┌─ Source records

(** X11: [contar_comparaciones_binaria] never raises; its position is
    the one [busqueda_binaria] returns, ['encontrado'] tells whether it
    is not -1, and the number of comparisons [c] is logarithmic in the
    length: none on an empty list, otherwise [2 ^ c <= 2 * len]. *)
Theorem contar_comparaciones_binaria_log (l : list A)
    (isbn_buscado : string) :
  exists r,
    BusquedaBinaria.contar_comparaciones_binaria isbn_de l isbn_buscado
    = inr r /\
    BusquedaBinaria.busqueda_binaria isbn_de l isbn_buscado 0 None
    = inr (BusquedaBinaria.posicion r) /\
    BusquedaBinaria.encontrado r = negb (BusquedaBinaria.posicion r =? -1) /\
    0 <= BusquedaBinaria.comparaciones r /\
    (l = [] -> BusquedaBinaria.comparaciones r = 0) /\
    (l <> [] ->
     2 ^ BusquedaBinaria.comparaciones r <= 2 * Z.of_nat (length l)).
Proof.
  unfold BusquedaBinaria.contar_comparaciones_binaria,
    BusquedaBinaria.busqueda_binaria. simpl.
  destruct (contar_bucle_spec
              (Z.to_nat (Z.of_nat (length l) - 1 - 0 + 1)) l
              (Cadena.strip isbn_buscado) 0 (Z.of_nat (length l) - 1) 0)
    as (r & c & Hr & Hb & Henc & Hcmp & Hc & H0 & H1); [lia..|].
  exists r. rewrite Z.add_0_l in Hcmp. rewrite Hcmp.
  split_and!; try done.
  - intros ->. simpl in H0. lia.
  - intros Hne.
    assert (1 <= Z.of_nat (length l)) by (destruct l; [done|simpl; lia]).
    specialize (H1 ltac:(lia)). lia.
Qed.

End MasBusqueda.

(** An unsorted list can hide a book from the search: "100" is in the
    list and the search misses it. *)
Example busqueda_binaria_desordenada :
  BusquedaBinaria.busqueda_binaria id ["500"; "300"; "100"] "100" 0 None
  = inr (-1).
Proof. reflexivity. Qed.

(** ** Insertion sort and the load of the inventory *)

Section MasInsercion.
Context {A : Type} (clave : A -> string).

Lemma cadena_le_false_lt (a b : string) :
  Cadena.le a b = false -> Cadena.lt b a = true.
Proof.
  unfold Cadena.le, Cadena.lt, String.leb, String.ltb.
  rewrite (String.compare_antisym a b).
  by destruct (String.compare b a).
Qed.

Lemma detener_true (reverso : bool) (a x : string) :
  Insercion.detener reverso a x = true -> Cadena.le a x = true.
Proof. destruct reverso; simpl; [apply cadena_lt_le|done]. Qed.

Lemma detener_false (reverso : bool) (a x : string) :
  Insercion.detener reverso a x = false -> Cadena.le x a = true.
Proof.
  destruct reverso; simpl.
  - intros H. by apply cadena_gt_false_le.
  - intros H. by apply cadena_lt_le, cadena_le_false_lt.
Qed.

Lemma getitem_nat (l : list A) (i : nat) (a : A) :
  l !! i = Some a -> getitem l (Z.of_nat i) = inr a.
Proof.
  intros Hi. pose proof (lookup_lt_Some _ _ _ Hi).
  destruct (getitem_en_rango l (Z.of_nat i)) as (a' & Ha' & ->); [lia|].
  rewrite Nat2Z.id in Ha'. congruence.
Qed.

(** The inner loop followed by the write of the element: the elements
    before the slot are split where the loop stops and the element is
    written between the two parts. *)
Lemma desplazar_insertar (reverso : bool) (x : A) (p1 : list A) (h : A)
    (p2 s : list A) :
  exists q1 q2 lista j1,
    Insercion.desplazar clave reverso (clave x) (length p1)
      (p1 ++ h :: p2 ++ s) = inr (lista, j1) /\
    p1 = q1 ++ q2 /\
    <[j1 := x]> lista = q1 ++ x :: q2 ++ p2 ++ s /\
    Forall (fun a => Insercion.detener reverso (clave a) (clave x) = false) q2
    /\
    (forall a, last q1 = Some a ->
               Insercion.detener reverso (clave a) (clave x) = true).
Proof.
  revert h p2. induction p1 as [|a p IH] using rev_ind; intros h p2.
  - exists [], [], (h :: p2 ++ s), 0%nat. simpl. by repeat split.
  - rewrite length_app, Nat.add_1_r. cbn [Insercion.desplazar].
    assert (((p ++ [a]) ++ h :: p2 ++ s) !! length p = Some a) as Ha.
    { rewrite <- (assoc_L (++)). by apply list_lookup_middle. }
    rewrite (getitem_nat _ _ _ Ha). simpl.
    destruct (Insercion.detener reverso (clave a) (clave x)) eqn:Hdet.
    + exists (p ++ [a]), [], ((p ++ [a]) ++ h :: p2 ++ s), (S (length p)).
      split_and!; try done.
      * by rewrite app_nil_r.
      * replace (S (length p)) with (length (p ++ [a]) + 0)%nat
          by (rewrite length_app; simpl; lia).
        by rewrite insert_app_r.
      * intros a'. rewrite last_snoc. by intros [= <-].
    + assert (<[S (length p) := a]> ((p ++ [a]) ++ h :: p2 ++ s)
              = p ++ a :: (a :: p2) ++ s) as ->.
      { replace (S (length p)) with (length (p ++ [a]) + 0)%nat
          by (rewrite length_app; simpl; lia).
        rewrite insert_app_r. simpl. by rewrite <- (assoc_L (++)). }
      destruct (IH a (a :: p2)) as (q1 & q2 & lista & j1 & -> & -> & Hins & Hq2 & Hq1).
      exists q1, (q2 ++ [a]), lista, j1. split_and!; try done.
      * by rewrite (assoc_L (++)).
      * rewrite Hins. by rewrite <- !(assoc_L (++)).
      * apply Forall_app. split; [done|]. by repeat constructor.
Qed.

Lemma ordenada_insertar_detener (reverso : bool) (q1 q2 : list A) (x : A) :
  StronglySorted (menor_igual clave) (q1 ++ q2) ->
  Forall (fun a => Insercion.detener reverso (clave a) (clave x) = false) q2 ->
  (forall a, last q1 = Some a ->
             Insercion.detener reverso (clave a) (clave x) = true) ->
  StronglySorted (menor_igual clave) (q1 ++ x :: q2).
Proof.
  rewrite !StronglySorted_app. intros (Hc & H1 & H2) Hq2 Hq1.
  rewrite Forall_forall in Hq2.
  split_and!; [|done|].
  - intros x1 x2 Hx1 [->|Hx2]%elem_of_cons; [|by apply Hc].
    destruct q1 as [|z q1 _] using rev_ind; [by apply elem_of_nil in Hx1|].
    assert (menor_igual clave z x) as Hzx.
    { apply (detener_true reverso), Hq1, last_snoc. }
    apply elem_of_app in Hx1 as [Hx1|Hx1%list_elem_of_singleton].
    + apply StronglySorted_app in H1 as (Hc1 & _ & _).
      apply (cadena_le_trans _ (clave z)); [|done].
      apply Hc1; [done|by left].
    + by subst.
  - constructor; [done|]. apply Forall_forall. intros y Hy.
    by apply (detener_false reverso), Hq2.
Qed.
(** Whatever branch [_parse_file] takes, a call that returns has left
    [folder_dict] alone and has either counted the entry as skipped or
    updated and recorded its path, or counted it as downloaded and recorded
    its path or its renamed path, or counted it as an error, recorded
    nothing, and had a URL to fetch. *)
Lemma parse_file_cases {L : Str.Lowering} session verbosity fmt file st st' loc :
    folder_dict st !! folder_id file = Some loc ->
    _parse_file session verbosity fmt file st = Done tt st' ->
    folder_dict st' = folder_dict st
    /\ (((counters st' = ((skipped st + 1)%Z, updated st, downloaded st, errors st)
          \/ counters st' = (skipped st, (updated st + 1)%Z, downloaded st, errors st))
         /\ file_set st' = {[file_path_of loc file]} ∪ file_set st)
        \/ (counters st' = (skipped st, updated st, (downloaded st + 1)%Z, errors st)
            /\ (file_set st' = {[file_path_of loc file]} ∪ file_set st
                \/ file_set st' = {[collision_path fmt loc file]} ∪ file_set st))
        \/ (counters st' = (skipped st, updated st, downloaded st, (errors st + 1)%Z)
            /\ file_set st' = file_set st
            /\ url file <> ""%string)).
Proof.
  intros Hl. unfold _parse_file.
  mstep. unfold gets at 1. rewrite Hl.
  mstep. unfold mret at 1, M_ret at 1.
  fold (file_name_of file). fold (file_path_of loc file).
  mstep. unfold gets at 1.
  destruct (Os.isfile (file_path_of loc file) (tree st)) eqn:He.
  - mstep. unfold mret at 1, M_ret at 1.
    mstep. mstep. op (keeps_os_get (Os.getmtime (file_path_of loc file))).
    unfold mret at 1, M_ret at 1.
    destruct (a <? timestamp (modified_at file))%Z.
    + mstep. op keeps_NamedTemporaryFile.
      mstep. rewrite try_cases.
      pose proof (keeps_download session (set_time file (modified_at file)) (Tmp a0) st1) as Kd.
      destruct (download _ _ _ st1) as [[] st2|e st2|] eqn:Hd; [| |intros; discriminate].
      * change (try_except_ConnectionError (mret true) on_error st2) with (Done true st2).
        cbv iota beta.
        mstep. op (keeps_filecmp_cmp (Path (file_path_of loc file)) (Tmp a0)).
        mstep. destruct a1.
        -- unfold modify at 1. mstep. op (keeps_remove_tmp a0). unfold modify. finish.
        -- mstep. op (keeps_say verbosity 1 (Found_newer
                         (display_name (set_time file (modified_at file)))
                         (updated_at (set_time file (modified_at file))))).
           mstep. unfold modify at 1. mstep.
           op (keeps_os_do (Os.remove (file_path_of loc file))).
           op (keeps_copy2 a0 (file_path_of loc file)).
           mstep. op (keeps_remove_tmp a0). unfold modify. finish.
      * destruct e; try (intros; discriminate).
        apply download_conn_inv in Hd. unfold on_error, modify. cbn. finish.
    + cbn [negb andb]. mstep. op (keeps_say verbosity 2 (Skipped_latest (file_name_of file))).
      mstep. unfold modify. finish.
  - mstep. op (keeps_isfile_insensitive (file_path_of loc file)). destruct a.
    + mstep. op_say. mstep. rewrite try_cases.
      lazymatch goal with
      | |- context [download ?s ?f ?d ?st0] =>
          pose proof (keeps_download s f d st0) as Kd;
          destruct (download s f d st0) as [[] st2|e st2|] eqn:Hd; [| |intros; discriminate]
      end.
      * cbn. finish.
      * destruct e; try (intros; discriminate).
        apply download_conn_inv in Hd. cbn. finish.
    + mstep. unfold mret at 1, M_ret at 1.
      destruct (String.eqb (url file) ""); cbn [negb andb].
      * mstep. op_say. mstep. unfold modify. finish.
      * mstep. op_say. mstep. rewrite try_cases.
        lazymatch goal with
        | |- context [download ?s ?f ?d ?st0] =>
            pose proof (keeps_download s f d st0) as Kd;
            destruct (download s f d st0) as [[] st2|e st2|] eqn:Hd; [| |intros; discriminate]
        end.
        -- cbn. finish.
        -- destruct e; try (intros; discriminate).
        apply download_conn_inv in Hd. cbn. finish.
Qed.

└─

» Task requirements
Starting with the line with "<[j1 := x]> lista" above and going on through the line with "Lemma ordenada_insertar_detener (reverso", transcribe every line exactly, both ends included, and add nothing.

» Finished exercise
    <[j1 := x]> lista = q1 ++ x :: q2 ++ p2 ++ s /\
    Forall (fun a => Insercion.detener reverso (clave a) (clave x) = false) q2
    /\
    (forall a, last q1 = Some a ->
               Insercion.detener reverso (clave a) (clave x) = true).
Proof.
  revert h p2. induction p1 as [|a p IH] using rev_ind; intros h p2.
  - exists [], [], (h :: p2 ++ s), 0%nat. simpl. by repeat split.
  - rewrite length_app, Nat.add_1_r. cbn [Insercion.desplazar].
    assert (((p ++ [a]) ++ h :: p2 ++ s) !! length p = Some a) as Ha.
    { rewrite <- (assoc_L (++)). by apply list_lookup_middle. }
    rewrite (getitem_nat _ _ _ Ha). simpl.
    destruct (Insercion.detener reverso (clave a) (clave x)) eqn:Hdet.
    + exists (p ++ [a]), [], ((p ++ [a]) ++ h :: p2 ++ s), (S (length p)).
      split_and!; try done.
      * by rewrite app_nil_r.
      * replace (S (length p)) with (length (p ++ [a]) + 0)%nat
          by (rewrite length_app; simpl; lia).
        by rewrite insert_app_r.
      * intros a'. rewrite last_snoc. by intros [= <-].
    + assert (<[S (length p) := a]> ((p ++ [a]) ++ h :: p2 ++ s)
              = p ++ a :: (a :: p2) ++ s) as ->.
      { replace (S (length p)) with (length (p ++ [a]) + 0)%nat
          by (rewrite length_app; simpl; lia).
        rewrite insert_app_r. simpl. by rewrite <- (assoc_L (++)). }
      destruct (IH a (a :: p2)) as (q1 & q2 & lista & j1 & -> & -> & Hins & Hq2 & Hq1).
      exists q1, (q2 ++ [a]), lista, j1. split_and!; try done.
      * by rewrite (assoc_L (++)).
      * rewrite Hins. by rewrite <- !(assoc_L (++)).
      * apply Forall_app. split; [done|]. by repeat constructor.
Qed.

Lemma ordenada_insertar_detener (reverso : bool) (q1 q2 : list A) (x : A) :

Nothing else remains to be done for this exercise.